Background: Recent stroke-care requirements state that all stroke patients should be screened for intravenous recombinant tissue plasminogen activator (rt-PA) and treated, if the appropriate inclusion and exclusion criteria are met. Two community hospitals 90-130 miles east of Houston deployed telemedicine (videoteleconferencing) to provide acute stroke consultative services. DEVELOPING A TELEMEDICINE CAPACITY: According to the Brain Attack Coalition's recommendations, neurosurgical services need to be accessible within two hours. Given their incomplete neurology coverage, the remote-site hospitals identified telemedicine as the best option, with the University of Texas Health Science Center at Houston stroke team as the provider of expertise.

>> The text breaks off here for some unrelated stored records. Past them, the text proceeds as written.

(** * StreakBot: cookie normalisation, streak detection and the vote flow

    A shallow embedding of [reddit_streak.py].  Python strings are Rocq
    strings whose characters are read as code points below 256; Python
    values that come out of [json.load] are the inductive [pyval]; the
    browser, the file system and the random generator are an explicit
    [world] that answers each call from the history of calls made so far. *)

From Stdlib Require Import ZArith List String Ascii Bool Lia SpecFloat.
Import ListNotations.
From Stdlib Require DecimalString.

Set Warnings "-register-all".
Local Open Scope list_scope.
Local Open Scope string_scope.

(** ** Python string methods *)

Module PyStr.

Definition tab : ascii := Ascii.ascii_of_nat 9.
Definition TAB : string := String tab EmptyString.

(** [str.isspace] on one code point below 256. *)
Definition is_space (c : ascii) : bool :=
  let n := Ascii.nat_of_ascii c in
  (((9 <=? n) && (n <=? 13)) || ((28 <=? n) && (n <=? 32))
   || (n =? 133) || (n =? 160))%nat.

(** [s.startswith(p)] *)
Definition startswith (s p : string) : bool := String.prefix p s.

(** [needle in s] for two strings. *)
Fixpoint contains (needle s : string) : bool :=
  String.prefix needle s ||
  match s with
  | EmptyString => false
  | String _ r => contains needle r
  end.

Fixpoint lstrip (s : string) : string :=
  match s with
  | EmptyString => EmptyString
  | String c r => if is_space c then lstrip r else s
  end.

Fixpoint rstrip (s : string) : string :=
  match s with
  | EmptyString => EmptyString
  | String c r =>
      match rstrip r with
      | EmptyString => if is_space c then EmptyString else String c EmptyString
      | r' => String c r'
      end
  end.

(** [s.strip()] *)
Definition strip (s : string) : string := rstrip (lstrip s).

(** [c.lower()] on one code point below 256: A-Z and the Latin-1 capitals. *)
Definition lower_char (c : ascii) : ascii :=
  let n := Ascii.nat_of_ascii c in
  if (((65 <=? n) && (n <=? 90)) || ((192 <=? n) && (n <=? 214))
      || ((216 <=? n) && (n <=? 222)))%nat
  then Ascii.ascii_of_nat (n + 32) else c.

(** [s.lower()] *)
Fixpoint lower (s : string) : string :=
  match s with
  | EmptyString => EmptyString
  | String c r => String (lower_char c) (lower r)
  end.

(** [s.split(sep)] for a one-character separator. *)
Fixpoint split (sep : ascii) (s : string) : list string :=
  match s with
  | EmptyString => [EmptyString]
  | String c r =>
      if Ascii.eqb c sep then EmptyString :: split sep r
      else match split sep r with
           | [] => [String c EmptyString]
           | p :: ps => String c p :: ps
           end
  end.

(** [s.split("\t")] *)
Definition split_tab (s : string) : list string := split tab s.

(** ["\t".join(parts)] *)
Definition join_tab (parts : list string) : string := String.concat TAB parts.

Definition is_decimal (c : ascii) : bool :=
  let n := Ascii.nat_of_ascii c in ((48 <=? n) && (n <=? 57))%nat.

Fixpoint all_chars (p : ascii -> bool) (s : string) : bool :=
  match s with
  | EmptyString => true
  | String c r => p c && all_chars p r
  end.


(** [s.isdigit()]: the decimal digits and the three superscript digits of
    Latin-1, on a non-empty string. *)
Definition is_digit_char (c : ascii) : bool :=
  let n := Ascii.nat_of_ascii c in
  is_decimal c || ((n =? 178) || (n =? 179) || (n =? 185))%nat.

Definition isdigit (s : string) : bool :=
  match s with
  | EmptyString => false
  | _ => all_chars is_digit_char s
  end.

Results: In the 13 months preceding the telemedicine project (January 2003-March 2004), 2 (.8%) of 327 patients received rt-PA, compared with 14 (4.3%) of 328 patients during the telemedicine project (April 2004-May 2005), p < .001). Seven patients had > or = 4 points improvement in a stroke scale at 24 hours posttreatment. Three patients worsened during the 24-hour assessment. No intracerebral hemorrhages occurred. Door-to-needle median time was 85 minutes (range, 27-165 minutes).
Discussion: Telemedicine facilitated thrombolytic therapy for acute stroke patients and is intended not to replace care provided by remote-site providers but rather to address a time- and spatially related emergency need.